I've never known any. McClure-Volkmer, or the firearms protection act acknowledges the right to transport personal firearms and requires govm'ts at all levels to provide for it. Infringement of transport of unloaded, cased firearms out of reach is not allowed according to that law. It is certainly expected that during travelling the driver will exit and leave the vehicle unattended.
"Because that is the choice always open to you: not to park on the employer's property."
Most large businesses and many smaller ones have lots that were required by zoning to keep the employees from taking up all the area's parking spaces. Employees parking off site will cause residential only parking signs to be posted in some cases. Otherwise simple no parking signs.
" What about if you conceal it in your heavy overcoat? Your overcoat is also your property. "

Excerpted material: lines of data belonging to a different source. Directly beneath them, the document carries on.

(** Reading a numeral that was written onto [rest] leaves its value in
    the accumulator. *)
Lemma int_digits_onto (fuel : nat) : forall n rest b,
  0 <= n < 10 ^ Z.of_nat (S fuel) ->
  int_digits 0 b (digits_onto (S fuel) n rest) = int_digits n true rest.
Proof.
  induction fuel as [|fuel IH]; intros n rest b Hn;
    pose proof (Z.mod_pos_bound n 10 ltac:(lia)) as Hm;
    pose proof (Z.div_mod n 10 ltac:(lia)) as Hdm.
  - change (10 ^ Z.of_nat 1) with 10 in Hn.
    assert (Hq : n / 10 = 0) by (apply Z.div_small; lia).
    cbn [digits_onto]. rewrite Hq, Z.eqb_refl.
    rewrite int_digits_digit by (apply is_digit_digit_char; lia).
    rewrite digit_val_digit_char by lia. f_equal. lia.
  - change (digits_onto (S (S fuel)) n rest)
      with (if n / 10 =? 0 then String (digit_char (n mod 10)) rest
            else digits_onto (S fuel) (n / 10) (String (digit_char (n mod 10)) rest)).
    destruct (n / 10 =? 0) eqn:Hq.
    + apply Z.eqb_eq in Hq.
      rewrite int_digits_digit by (apply is_digit_digit_char; lia).
      rewrite digit_val_digit_char by lia. f_equal. lia.
    + rewrite IH.
      * rewrite int_digits_digit by (apply is_digit_digit_char; lia).
        rewrite digit_val_digit_char by lia. f_equal. lia.
      * split; [apply Z.div_pos; lia|].
        apply Z.div_lt_upper_bound; [lia|].
        replace (Z.of_nat (S (S fuel))) with (Z.succ (Z.of_nat (S fuel))) in Hn by lia.
        rewrite Z.pow_succ_r in Hn by lia. lia.
Qed.

Lemma fuel_suffices (n : Z) :
  0 <= n -> n < 10 ^ Z.of_nat (S (Z.to_nat (Z.log2 n))).
Proof.
  intros Hn.
  replace (Z.of_nat (S (Z.to_nat (Z.log2 n)))) with (Z.succ (Z.log2 n))
    by (pose proof (Z.log2_nonneg n); lia).
  destruct (Z.eq_dec n 0) as [->|Hnz]; [reflexivity|].
  pose proof (Z.log2_spec n ltac:(lia)) as [_ Hlt].
  eapply Z.lt_le_trans; [exact Hlt|].
  apply Z.pow_le_mono_l. pose proof (Z.log2_nonneg n). lia.
Qed.

Lemma digits_chars (n : Z) : 0 <= n -> all_chars is_digit (digits n) = true.
Proof. intros Hn. apply digits_onto_chars; auto. Qed.

Lemma int_digits_digits (n : Z) (b : bool) :
  0 <= n -> int_digits 0 b (digits n) = Some n.
Proof.
  intros Hn. unfold digits. rewrite int_digits_onto; [reflexivity|].
  split; [assumption | now apply fuel_suffices].
Qed.

Lemma str_chars (n : Z) : all_chars numeral_char (str n) = true.
Proof.
  unfold str. destruct (n <? 0) eqn:E.
  - simpl. apply (all_chars_impl is_digit); [apply digit_numeral_char|].
    apply digits_chars. lia.
  - apply (all_chars_impl is_digit); [apply digit_numeral_char|].
    apply digits_chars. lia.
Qed.

Lemma str_nonempty (n : Z) : is_empty (str n) = false.
Proof.
  unfold str, digits. destruct (n <? 0); [reflexivity|].
  apply digits_onto_nonempty.
Qed.

(** [int(str(n)) == n] *)
Lemma int_str (n : Z) : int (str n) = Ok n.
Proof.
  unfold int.
  rewrite c_strip_not_space
    by (apply (all_chars_impl numeral_char);
        [apply numeral_char_not_space | apply str_chars]).
  unfold str. destruct (n <? 0) eqn:E.
  - change (Ascii.eqb "-" "-") with true. cbv iota beta.
    rewrite int_digits_digits by lia. f_equal. lia.
  - assert (Hn : 0 <= n) by lia.
    pose proof (digits_chars n Hn) as Hc.
    pose proof (int_digits_digits n false Hn) as Hv.
    unfold digits in *. pose proof (digits_onto_nonempty (Z.to_nat (Z.log2 n)) n "") as Hne.
    destruct (digits_onto (S (Z.to_nat (Z.log2 n))) n "") as [|c r] eqn:Hd;
      [discriminate|].
    simpl in Hc. apply andb_true_iff in Hc as [Hc _].
    rewrite (digit_not_char c "-" Hc eq_refl), (digit_not_char c "+" Hc eq_refl).
    now rewrite Hv.
Qed.

End Numerals.

(* ================================================================= *)
(** ** [strptime] against the grammar of a time of day *)

Section TimeParsing.

Lemma int_one_digit (c : ascii) :
  is_digit c = true -> int (String c "") = Ok (digit_val c).
Proof.
  intros Hc. unfold int.
  rewrite c_strip_not_space
    by (simpl; unfold not_space; now rewrite (digit_not_space _ Hc)).
  rewrite (digit_not_char c "-" Hc eq_refl), (digit_not_char c "+" Hc eq_refl).
  rewrite int_digits_digit by assumption. cbn [int_digits]. f_equal; lia.
Qed.

Lemma int_two_digits (c1 c2 : ascii) :
  is_digit c1 = true -> is_digit c2 = true ->
  int (String c1 (String c2 "")) = Ok (two_digit_value c1 c2).
Proof.
  intros H1 H2. unfold int.
  rewrite c_strip_not_space
    by (simpl; unfold not_space;
        now rewrite (digit_not_space _ H1), (digit_not_space _ H2)).
  rewrite (digit_not_char c1 "-" H1 eq_refl), (digit_not_char c1 "+" H1 eq_refl).
  rewrite !int_digits_digit by assumption. cbn [int_digits].
  unfold two_digit_value. f_equal; lia.
Qed.

Lemma int_raises_ValueError (s : string) (e : exn) :
  int s = Raise e -> e = ValueError.
Proof.
  unfold int.
  destruct (match c_rstrip (c_lstrip s) with
            | EmptyString => (false, c_rstrip (c_lstrip s))
            | String c r =>
                if Ascii.eqb c "-" then (true, r)
                else if Ascii.eqb c "+" then (false, r)
                else (false, c_rstrip (c_lstrip s))
            end) as [neg body].
  destruct (int_digits 0 false body); congruence.
Qed.

(** The shapes of a field. *)
Lemma field_value_inv (bound : Z) (a : string) (v : Z) :
  field_value bound a = Some v ->
  (exists c, a = String c "" /\ is_digit c = true /\ v = digit_val c)
  \/ (exists c1 c2, a = String c1 (String c2 "")
        /\ is_digit c1 = true /\ is_digit c2 = true
        /\ two_digit_value c1 c2 < bound /\ v = two_digit_value c1 c2).
Proof.
  destruct a as [|c1 [|c2 [|c3 r]]]; simpl; try discriminate.
  - destruct (is_digit c1) eqn:H1; [|discriminate].
    intros [= <-]. left. eauto.
  - destruct (is_digit c1) eqn:H1; [|discriminate].
    destruct (is_digit c2) eqn:H2; [|discriminate].
    destruct (two_digit_value c1 c2 <? bound) eqn:Hb; [|discriminate].
    intros [= <-]. right. exists c1, c2. repeat split; auto. lia.
Qed.

Lemma field_value_int (bound : Z) (a : string) (v : Z) :
  field_value bound a = Some v -> int a = Ok v.
Proof.
  intros H. apply field_value_inv in H
    as [(c & -> & Hc & ->) | (c1 & c2 & -> & H1 & H2 & _ & ->)].
  - now apply int_one_digit.
  - now apply int_two_digits.
Qed.

Lemma field_value_digits (bound : Z) (a : string) (v : Z) :
  field_value bound a = Some v -> all_chars is_digit a = true.
Proof.
  intros H. apply field_value_inv in H
    as [(c & -> & Hc & ->) | (c1 & c2 & -> & H1 & H2 & _ & ->)]; simpl.
  - now rewrite Hc.
  - now rewrite H1, H2.
Qed.
(** X16.  A refused tunnel.  [connect] raises [FailedTunnelError] only in
    the synchronous copy, with a tunnel host set, after the dial has
    succeeded and the CONNECT exchange has been answered with a status other
    than 200.  No TLS handshake has been started then, [forceful_close] on
    the dialled socket is the last call made, and the connection still
    holds that socket. *)
Theorem connect_tunnel_refused (ssl_ctx : option ssl_context)
  (fp : option string) (ah : assert_hostname_t) (t : option Z)
  (st : state (HTTP1Connection SM)) (msg : string)
  (resp : Response body_object) (st' : state (HTTP1Connection SM)) :
  _sock (this st) = None ->
  connect ssl_ctx fp ah t st = (Raise (FailedTunnelError msg resp), st') ->
  exists raw before,
    connect_outcome (_host (this st)) (_port (this st)) t (dial_kw (this st))
    = inr raw
    /\ trace st'
       = (trace st ++ dial (this st) t :: before ++ [CallForcefulClose raw])%list
    /\ existsb is_StartTls before = false
    /\ _sock (this st') = Some raw
    /\ _ASYNC_MODE = false
    /\ _tunnel_host (this st) <> None
    /\ status_code resp <> 200%Z.
Proof.
  intros Hsock E.
  pose proof (connect_run ssl_ctx fp ah t st Hsock) as Hrun. cbv zeta in Hrun.
  rewrite Hrun in E. clear Hrun.
  destruct (connect_outcome _ _ _ _) as [[| e0 | e0] | raw]; try discriminate.
  destruct ssl_ctx as [ctx |]; [ | discriminate ].
  apply secure_inv in E.
  destruct E as [[e [E He]] | [sa [_ [[e [Ew He]] | [tls [sb [_ [He _]]]]]]]];
    try discriminate.
  2:{ apply wrap_socket_outcome in Ew. destruct Ew as [_ [_ [_ [te ->]]]].
      discriminate. }
  inversion He; subst e. clear He.
  pose proof (tunnel_step_outcome _ _ _ _ _ E)
    as [Hthis [[new [Htr [Hno [before ->]]]] [Hmode Hth]]].
  cbn [this trace script] in Hthis, Htr.
  exists raw, before. split; [ reflexivity | ].
  split; [ rewrite Htr, <- List.app_assoc; reflexivity | ].
  rewrite existsb_StartTls_app in Hno. apply orb_false_iff in Hno.
  split; [ apply Hno | ]. split; [ rewrite Hthis; reflexivity | ].
  assert (Hsync : _ASYNC_MODE = false).
  { destruct _ASYNC_MODE; [ | reflexivity ].
    destruct (Hmode eq_refl) as [Hr _]. discriminate. }
  split; [ exact Hsync | ].
  split.
  { intros Hnone. destruct (Hth Hnone) as [Hr _]. discriminate. }
  (* the status attached is the one that was tested *)
  destruct (_tunnel_host (this st)) as [host |] eqn:Hhost;
    [ | destruct (Hth eq_refl) as [Hr _]; discriminate ].
  rewrite Hsync in E. unfold _tunnel in E.
  unfold bind at 1 in E. unfold get at 1 in E. cbn [this] in E.
  destruct (_state_machine _) as [c |]; [ | discriminate ].
  destruct (negb (is_IDLE (our_state c))); [ discriminate | ].
  destruct (_tunnel_host (dialled (this st) raw)); [ | discriminate ].
  destruct (_tunnel_port (dialled (this st) raw)); [ | discriminate ].
  apply bind_inv in E. destruct E as [[e [E He]] | [h [s1 [E Hk]]]].
  { inversion He; subst e.
    unfold on_local_machine, zoom in E.
    destruct (_start_http_request _ _ _ _) as [r0 s0] eqn:Ereq.
    apply start_http_request_outcome in Ereq. destruct Ereq as [_ Hraise].
    inversion E; subst. contradiction. }
  apply bind_inv in Hk. destruct Hk as [[e [El He]] | [tr [s3 [El Hk]]]].
  { unfold lift in El. unfold _response_from_h11 in El.
    destruct (negb (in_bytes_set _ _)); inversion El; subst.
    discriminate. }
  unfold lift in El. unfold _response_from_h11 in El.
  destruct (negb (in_bytes_set _ _)); inversion El; subst. clear El.
  destruct (negb (h11_status_code h =? 200)%Z) eqn:Hcode; [ | discriminate ].
  unfold bind, sock_forceful_close, bind, record_call, outcome, raise, ret in Hk.
  destruct (forceful_close_outcome raw); inversion Hk; subst.
  cbn [status_code]. apply negb_true_iff, Z.eqb_neq in Hcode. exact Hcode.
Qed.

(** X17.  In async mode, as the module is written, [connect] does not
    await the tunnel coroutine: whatever the tunnel host, no send-and-receive
    loop is run, so no CONNECT request is sent and nothing is read from the
    network.  With an SSL context, what follows a successful dial is at
    once [_wrap_socket] on the dialled socket, whose result becomes the
    connection's socket: the handshake is made on the socket as it was
    dialled, right after the dial (and the clock warning, if any), for the
    name [_wrap_socket] chooses. *)
Theorem connect_async_skips_tunnel (ssl_ctx : option ssl_context)
  (fp : option string) (ah : assert_hostname_t) (t : option Z)
  (st : state (HTTP1Connection SM)) :
  _ASYNC_MODE = true ->
  (exists new,
      trace (snd (connect ssl_ctx fp ah t st)) = (trace st ++ new)%list
      /\ existsb is_SendAndReceive new = false
      /\ script (snd (connect ssl_ctx fp ah t st)) = script st)
  /\ (forall ctx raw,
         ssl_ctx = Some ctx ->
         _sock (this st) = None ->
         connect_outcome (_host (this st)) (_port (this st)) t
           (dial_kw (this st)) = inr raw ->
         connect ssl_ctx fp ah t st
         = (tls <- _wrap_socket raw ctx fp ah ;; modify (set__sock (Some tls)))
             (mkState (dialled (this st) raw)
                (trace st ++ [dial (this st) t]) (script st))
         /\ exists rest,
              trace (snd (connect ssl_ctx fp ah t st))
              = (trace st
                 ++ dial (this st) t
                    :: (if date_ltb today RECENT_DATE
                        then [CallWarn SystemTimeWarning] else [])
                    ++ CallStartTls raw
                         (rstrip_dot (choose_check_host ah (this st))) ctx
                       :: rest)%list).
Proof.
  intros Hmode. split.
  - destruct (_sock (this st)) as [sk |] eqn:Hsock.
    { unfold connect, bind, get. rewrite Hsock. cbn.
      eexists. split; [ reflexivity | ]. split; reflexivity. }
    pose proof (connect_run ssl_ctx fp ah t st Hsock) as Hrun.
    cbv zeta in Hrun. rewrite Hrun. clear Hrun.
    destruct (connect_outcome _ _ _ _) as [[| e0 | e0] | raw];
      try (exists [dial (this st) t]; repeat split; reflexivity).
    destruct ssl_ctx as [ctx |];
      [ | exists [dial (this st) t]; repeat split; reflexivity ].
    destruct (secure raw ctx fp ah (_tunnel_host (this st))
                (mkState (dialled (this st) raw)
                   (trace st ++ [dial (this st) t]) (script st)))
      as [r s2] eqn:Es.
    cbn [snd]. apply secure_inv in Es.
    destruct Es as [[e [E ->]] | [sa [E Hw]]];
      apply tunnel_step_outcome in E;
      destruct E as [_ [_ [Has _]]]; destruct (Has Hmode) as [Hr Hsa].
    + discriminate.
    + subst sa.
      destruct Hw as [[e [Ew ->]] | [tls [sb [Ew [-> ->]]]]];
        apply wrap_socket_outcome in Ew;
        destruct Ew as [Hsc [[new [Htr Hno]] _]];
        cbn [this trace script] in Hsc, Htr |- *;
        exists (dial (this st) t :: new);
        (split; [ rewrite Htr, <- List.app_assoc; reflexivity | ]);
        (split; [ exact Hno | exact Hsc ]).
  - intros ctx raw -> Hsock Hdial.
    pose proof (connect_run (Some ctx) fp ah t st Hsock) as Hrun.
    cbv zeta in Hrun. rewrite Hdial in Hrun.
    assert (Hsecure :
              secure raw ctx fp ah (_tunnel_host (this st))
                (mkState (dialled (this st) raw)
                   (trace st ++ [dial (this st) t]) (script st))
              = (tls <- _wrap_socket raw ctx fp ah ;;
                 modify (set__sock (Some tls)))
                  (mkState (dialled (this st) raw)
                     (trace st ++ [dial (this st) t]) (script st))).
    { unfold secure. rewrite Hmode.
      destruct (_tunnel_host (this st)); reflexivity. }
    rewrite Hsecure in Hrun. split; [ exact Hrun | ].
    rewrite Hrun. unfold bind.
    pose proof (wrap_socket_handshake_first raw ctx fp ah
                  (mkState (dialled (this st) raw)
                     (trace st ++ [dial (this st) t]) (script st)))
      as [rest [Htr _]].
    destruct (_wrap_socket raw ctx fp ah _) as [[tls | e] s2];
      unfold modify; cbn [snd trace this] in Htr |- *;
      exists rest; rewrite Htr, <- List.app_assoc; reflexivity.
Qed.
Lemma lstrip_head (s : string) (c : ascii) (t : string) :
  lstrip s = String c t -> isspace c = false.
Proof.
  induction s as [|x s IH]; cbn [lstrip]; [discriminate|].
  destruct (isspace x) eqn:E; [exact IH|]. now intros [= <- _].
Qed.

Lemma lstrip_nonspace (c : ascii) (t : string) :
  isspace c = false -> lstrip (String c t) = String c t.
Proof. intros H. cbn [lstrip]. now rewrite H. Qed.

Lemma rstrip_nonspace (c : ascii) (t : string) :
  isspace c = false -> exists t', rstrip (String c t) = String c t'.
Proof.
  intros H. cbn [rstrip]. rewrite H. destruct (rstrip t); eauto.
Qed.

Lemma rstrip_idempotent (s : string) : rstrip (rstrip s) = rstrip s.
Proof.
  induction s as [|c s IH]; [reflexivity|]. cbn [rstrip].
  destruct (rstrip s) as [|d r] eqn:E.
  - destruct (isspace c) eqn:Ec; [reflexivity|]. cbn [rstrip]. now rewrite Ec.
  - cbn [rstrip]. cbn [rstrip] in IH. now rewrite IH.
Qed.

Lemma strip_head (s : string) (c : ascii) (t : string) :
  strip s = String c t -> isspace c = false.
Proof.
  unfold strip. destruct (lstrip s) as [|c0 t0] eqn:E; [discriminate|].
  apply lstrip_head in E.
  destruct (rstrip_nonspace c0 t0 E) as [t' ->]. now intros [= <- _].
Qed.

Lemma strip_idempotent (s : string) : strip (strip s) = strip s.
Proof.
  destruct (strip s) as [|c t] eqn:E; [reflexivity|].
  pose proof (strip_head _ _ _ E) as Hc.
  unfold strip at 1. rewrite (lstrip_nonspace _ _ Hc), <- E.
  unfold strip. apply rstrip_idempotent.
Qed.

Lemma rstrip_of_stripped (k : string) : strip k = k -> rstrip k = k.
Proof.
  intros H. rewrite <- H. unfold strip. apply rstrip_idempotent.
Qed.

(** Stripping on the left stops at a character that is no white space. *)
Lemma lstrip_keeps (c : ascii) (rest : string) :
  isspace c = false ->
  forall pre, exists pre', lstrip (pre +:+ String c rest) = pre' +:+ String c rest.
Proof.
  intros Hc. induction pre as [|x pre IH].
  - exists EmptyString. rewrite !app_empty_l. now apply lstrip_nonspace.
  - rewrite app_cons. cbn [lstrip]. destruct (isspace x); [exact IH|].
    now exists (String x pre).
Qed.

Lemma rstrip_app (a b : string) :
  rstrip b <> EmptyString -> rstrip (a +:+ b) = a +:+ rstrip b.
Proof.
  intros Hb. induction a as [|c a IH]; [reflexivity|].
  rewrite !app_cons. cbn [rstrip]. rewrite IH.
  destruct (a +:+ rstrip b) as [|d r] eqn:E; [|reflexivity].
  destruct a; [|discriminate]. rewrite app_empty_l in E. contradiction.
Qed.

(** Stripping on the right leaves alone a prefix that it leaves alone
    when it stands by itself. *)
Lemma rstrip_fixed (k : string) :
  rstrip k = k -> k <> EmptyString ->
  forall post, exists post', rstrip (k +:+ post) = k +:+ post'.
Proof.
  induction k as [|c k IH]; intros Hk Hne post; [contradiction|].
  rewrite app_cons. cbn [rstrip] in *.
  destruct (rstrip k) as [|d r] eqn:E.
  - destruct (isspace c) eqn:Ec; [discriminate|].
    injection Hk as <-. rewrite app_empty_l.
    destruct (rstrip post) as [|d r]; [exists EmptyString | exists (String d r)];
      reflexivity.
  - injection Hk as Hk. destruct (IH Hk ltac:(congruence) post) as [post' ->].
    exists post'. rewrite app_cons.
    destruct (k +:+ post') eqn:E'; [|reflexivity].
    destruct k; [congruence | discriminate].
Qed.
Lemma C3_handles_count_from_one_witness :
  [1; 2] = Z.of_nat <$> seq 1 2
  ∧ get_process
      (add_process Sample.forced_once None (Some {[ "c" := VInt 5 ]})).1 0
    = Ok None
  ∧ get_process
      (add_process Sample.forced_once None (Some {[ "c" := VInt 5 ]})).1 3
    = Raise IndexError.
Proof.
  assert (Hs : session Sample.loaded [1; 2]
                 (add_process Sample.forced_once None
                              (Some {[ "c" := VInt 5 ]})).1).
  { eapply (session_add _ (Some ["probe"]) None Sample.forced_once);
      [by vm_compute |].
    eapply (session_add _ None (Some {[ "c" := VInt 5 ]})); [by vm_compute |].
    apply session_done. }
  destruct (C3_handles_count_from_one _ _ _ _ _ _ Hs) as (H1 & _ & H0 & Hout).
  split; [exact H1 |]. split; [exact H0 |]. apply Hout. simpl. lia.
Defined.

(** The ledger of the sample after one forced run, read at every kind of
    index. *)
Example get_process_by_index :
  get_process Sample.forced_once 0 = Ok None
  ∧ get_process Sample.forced_once 1 = Ok (Some (mkProcess [0%nat]))
  ∧ get_process Sample.forced_once 2 = Raise IndexError
  ∧ get_process Sample.forced_once (-2) = Ok None
  ∧ get_process Sample.forced_once (-3) = Raise IndexError.
Proof. by vm_compute. Qed.

(** ** One registry and one ledger for every manager *)

Lemma add_process_Ok_handle cls names filter cls' id :
  add_process cls names filter = (cls', Ok id) →
  id = Z.of_nat (length (processes cls)).
Proof.
  destruct (add_process_cases cls names filter)
    as [(e & -> & _) | (l & _ & _ & ->)]; [discriminate |].
  by intros [= _ <-].
Qed.

(** C10, as stated, fails for a name that the new manager loads too: the
    registry entry is overwritten with the object the new manager
    constructs, and the plugin that the earlier manager registered, still
    listed by the process of handle 1, is no longer the registered one. *)
Lemma C10_same_name_replaces_plugin :
  let second :=
    (init Sample.accept_all Sample.forced_once
          (conf_plugins Sample.manager) (conf_actions Sample.manager)
          (conf_templates Sample.manager)).1 in
  plugins Sample.forced_once !! "probe" = Some 0%nat
  ∧ plugins second !! "probe" = Some 1%nat
  ∧ get_process second 1 = Ok (Some (mkProcess [0%nat]))
  ∧ force <$> heap second !! 0%nat = Some true
  ∧ force <$> heap second !! 1%nat = Some false.
Proof. by vm_compute. Qed.
(** The tag test, with the value of [namespace] after it.  Outside the
    strict mode [get_namespace] is called on the tag of [e1], then
    [get_qname] on the tag of [e1] and on the tag of [e2]; the first of
    these calls that raises ends the test. *)
Definition check_tag (elem e1 e2 : Element) (namespace : string)
  : outcome * string :=
  if strict || is_ e1 elem then
    (if tag_eqb (tag e1) (tag e2) then Pass
     else AssertionError TagsDiffer (eid e1) (eid e2),
     namespace)
  else
    match tag_namespace (tag e1) with
    | None => (Raised TypeError, namespace)
    | Some uri =>
        let namespace := if Py.truthy uri then uri else namespace in
        (match tag_qname namespace (tag e1) with
         | None => Raised TypeError
         | Some q1 =>
             match tag_qname namespace (tag e2) with
             | None => Raised TypeError
             | Some q2 =>
                 if tag_eqb q1 q2 then Pass
                 else AssertionError TagsDiffer (eid e1) (eid e2)
             end
         end,
         namespace)
    end.

(** [for k in e1.attrib: ...] *)
Fixpoint attrib_loop (e1 e2 : Element) (keys : list string) : outcome :=
  match keys with
  | [] => Pass
  | k :: ks =>
      match Py.dict_get (attrib e1) k, Py.dict_get (attrib e2) k with
      | Some v1, Some v2 =>
          let a1 := Py.strip v1 in
          let a2 := Py.strip v2 in
          if negb (String.eqb a1 a2) && negb (float_equal a1 a2)
          then AssertionError (AttributeValueDiffer k) (eid e1) (eid e2)
          else attrib_loop e1 e2 ks
      | _, _ => Raised KeyError
      end
  end.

The difference is between storage and use. If it's on your person and not in storage, it's being used and has entered the workplace.
"employment at-will"
A single mom has a work has a good work and attendance history. She calls in and tells the boss that she doesn't have a babysitter for that day. The boss demands that she comes in, or she's fired. She stays home and is fired. Does she have a tort case for being fired w/o just cause?
FBI says the usual postal happens 9 months after dismissal. The early ones are 3 months after dismissed.
Courts have said the same thing in numerous cases. The police can search your car without a warrant in many more circumstances than they can search your house without a warrant, for example.
Just because me or my property is on your property does not give you unlimited ownership Rights of that property. The most you could do is recind the invite and tell me to park elsewhere.
Of course, none of that supports your anti gun agenda, so no I guess you'll either twist what I just said or take the whole thing off in another direction. Again. You people are pathetic. Get some help...
You keep saying this, with no backup. Do you have any case law that would support this position, or are you just making an argument based on wishful thinking?
I'd say no. In 49 of 50 states, an employer does not need 'just cause' to fire you.
You can make such searches a condition of allowing me onto your property. If I don't like those conditions, I'm free to give you the finger and walk away. If I'm already on your property, you can demand to search my car. If I refuse, you can require me to remove my car and my person from your property.
Dear sitetest,
You can repeat your argument all you like. It won't make it true no matter how hard you wish it so.
jones
Ole jones backs nothing up, you're arguing against his/her unchangeable, predisposed, non-grounded in law "logic".
People think that law is what they THINK it should be, not what it actually is.